§ Problem to solve
Copy each record exactly, word for word.

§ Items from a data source
↓
(* ===== verification/_CoqProject ===== *)
-Q . S2P
Prelude.v
ParserTable.v
Parser.v
Sequence.v
Sort.v
StrongHash.v
Chains.v
LruSpec.v
LruHashtable.v
LruCache.v
Trie.v
Functions.v
Ring.v
Color.v
Modes.v
Base64.v
Text.v
Hyperlinks.v
Cell.v
Line.v
Grid.v
Reflow.v
Sgr.v
VTWriter.v
Charset.v
Screen.v
Resize.v
ScreenEdit.v
ScreenText.v
Dispatch.v
Sixel.v
SixelSpec.v
SixelImage.v
Input.v
InputSpec.v
Terminal.v
TerminalResize.v
Selection.v
Viewport.v
ViInput.v
ViCommands.v
CLI.v
Capabilities.v
Reports.v
OscColors.v
Requests.v
StatusLine.v
Bindings.v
↑
§ Solution to this exercise
(* ===== verification/_CoqProject ===== *)
-Q . S2P
Prelude.v
ParserTable.v
Parser.v
Sequence.v
Sort.v
StrongHash.v
Chains.v
LruSpec.v
LruHashtable.v
LruCache.v
Trie.v
Functions.v
Ring.v
Color.v
Modes.v
Base64.v
Text.v
Hyperlinks.v
Cell.v
Line.v
Grid.v
Reflow.v
Sgr.v
VTWriter.v
Charset.v
Screen.v
Resize.v
ScreenEdit.v
ScreenText.v
Dispatch.v
Sixel.v
SixelSpec.v
SixelImage.v
Input.v
InputSpec.v
Terminal.v
TerminalResize.v
Selection.v
Viewport.v
ViInput.v
ViCommands.v
CLI.v
Capabilities.v
Reports.v
OscColors.v
Requests.v
StatusLine.v
Bindings.v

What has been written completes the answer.